Review of Andrei's std.benchmark

Fri Sep 21 14:23:44 PDT 2012

Andrei Alexandrescu wrote:
> On 9/21/12 5:39 AM, Jacob Carlborg wrote:
> >On 2012-09-21 06:23, Andrei Alexandrescu wrote:
> >
> >>For a very simple reason: unless the algorithm under benchmark is very
> >>long-running, max is completely useless, and it ruins average as well.
> >
> >I may have completely misunderstood this but aren't we talking about
> >what do include in the output of the benchmark? In that case, if you
> >don't like max and average just don't look at it.
> 
> I disagree. I won't include something in my design just so people
> don't look at it most of the time. Min and average are most of the
> time an awful thing to include, and will throw off people with
> bizarre results.
> 
> If it's there, it's worth looking at. Note how all columns are
> directly comparable (I might add, unlike other approaches to
> benchmarking).
> 
> >>For virtually all benchmarks I've run, the distribution of timings is a
> >>half-Gaussian very concentrated around the minimum.
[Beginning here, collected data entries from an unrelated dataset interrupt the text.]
Lemma chain_size m o l : chain m o l → NoDup l → (length l ≤ size m)%nat.
Proof.
  intros Hc Hnd. rewrite <- size_dom, <- (size_list_to_set (C := gset sptr) l) by done. apply subseteq_size.
  intros p Hp%elem_of_list_to_set. destruct (chain_each _ _ _ Hc p Hp) as (s & Hs & _). by apply elem_of_dom_2 in Hs.
Qed.

(** Cutting the service behind [q] out. *)
Lemma chain_cut m l1 q p l2 : ∀ o sq sp,
  NoDup (l1 ++ q :: p :: l2) → chain m o (l1 ++ q :: p :: l2) → m !! q = Some sq → m !! p = Some sp →
  chain (delete p (<[q := set_next (next sp) sq]> m)) o (l1 ++ q :: l2).
Proof.
  induction l1 as [|r l1 IH]; intros o sq sp Hnd Hc Hq Hp.
  - cbn [app] in *. apply NoDup_cons in Hnd as [Hq2 Hnd]. apply NoDup_cons in Hnd as [Hp2 _].
    assert (q ≠ p) by (intros ->; apply Hq2; by left). assert (Hql : q ∉ l2) by (intros Hbad; apply Hq2; by right).
    split; [by eapply chain_head|]. exists (set_next (next sp) sq). rewrite lookup_delete_ne, lookup_insert_eq by done. split; [done|].
    cbn [set_next next]. eapply chain_next in Hc; [|exact Hq]. eapply chain_next in Hc; [|exact Hp].
    eapply chain_ext; [|exact Hc]. intros x s Hx Hs. exists s. split; [|done].
    rewrite lookup_delete_ne by (intros ->; done). by rewrite lookup_insert_ne by (intros ->; done).
  - cbn [app] in *. apply NoDup_cons in Hnd as [Hr Hnd]. destruct Hc as (Ho & s & Hs & Hc).
    assert (r ≠ q) by (intros ->; apply Hr, elem_of_app; right; by left).
    assert (r ≠ p) by (intros ->; apply Hr, elem_of_app; right; right; by left).
    split; [done|]. exists s. split; [by rewrite lookup_delete_ne, lookup_insert_ne by congruence|]. by apply IH.
Qed.

Section host.
Context `{Externs U}.
Abbreviation Host := (host U).

Lemma framed_each (h h' : Host) (P : host_service → Prop) l :
  framed h h' → (∀ s s', frame s s' → P s → P s') → each (svcs h) P l → each (svcs h') P l.
Proof.
  intros Hf HP He p Hp. destruct (He p Hp) as (s & Hs & HPs). destruct (framed_lookup _ _ _ _ Hf Hs) as (s' & Hs' & Hfr).
  exists s'. split; [done|by eapply HP].
Qed.
Lemma framed_chain (h h' : Host) l : framed h h' → chain (svcs h) (env_svc h) l → chain (svcs h') (env_svc h') l.
Proof.
  intros Hf Hc. rewrite (fd_env _ _ Hf). eapply chain_ext; [|exact Hc]. intros p s _ Hs.
  destruct (framed_lookup _ _ _ _ Hf Hs) as (s' & Hs' & Hfr). exists s'. split; [done|apply Hfr].
Qed.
Say you have a
> >>minimum of e.g. 73 us. Then there would be a lot of results close to
> >>that; the mode of the distribution would be very close, e.g. 75 us, and
> >>the more measurements you take, the closer the mode is to the minimum.
> >>Then you have a few timings up to e.g. 90 us. And finally you will
> >>inevitably have a few outliers at some milliseconds. Those are orders of
> >>magnitude larger than anything of interest and are caused by system
> >>interrupts that happened to fall in the middle of the measurement.
> >>
> >>Taking those into consideration and computing the average with those
> >>outliers simply brings useless noise into the measurement process.
> >
> >After your replay to one of Manu's post, I think I misunderstood the
> >std.benchmark module. I was thinking more of profiling. But are these
> >quite similar tasks, couldn't std.benchmark work for both?
> 
> This is an interesting idea. It would delay release quite a bit
> because I'd need to design and implement things like performance
> counters and such.

You mean like extending StopWatch and allowing the user to provide the
measuring code, i.e. counting the number of instructions. This would be
very useful. Is it possible to make sure that these changes can be
introduced later without breaking the API?

Jens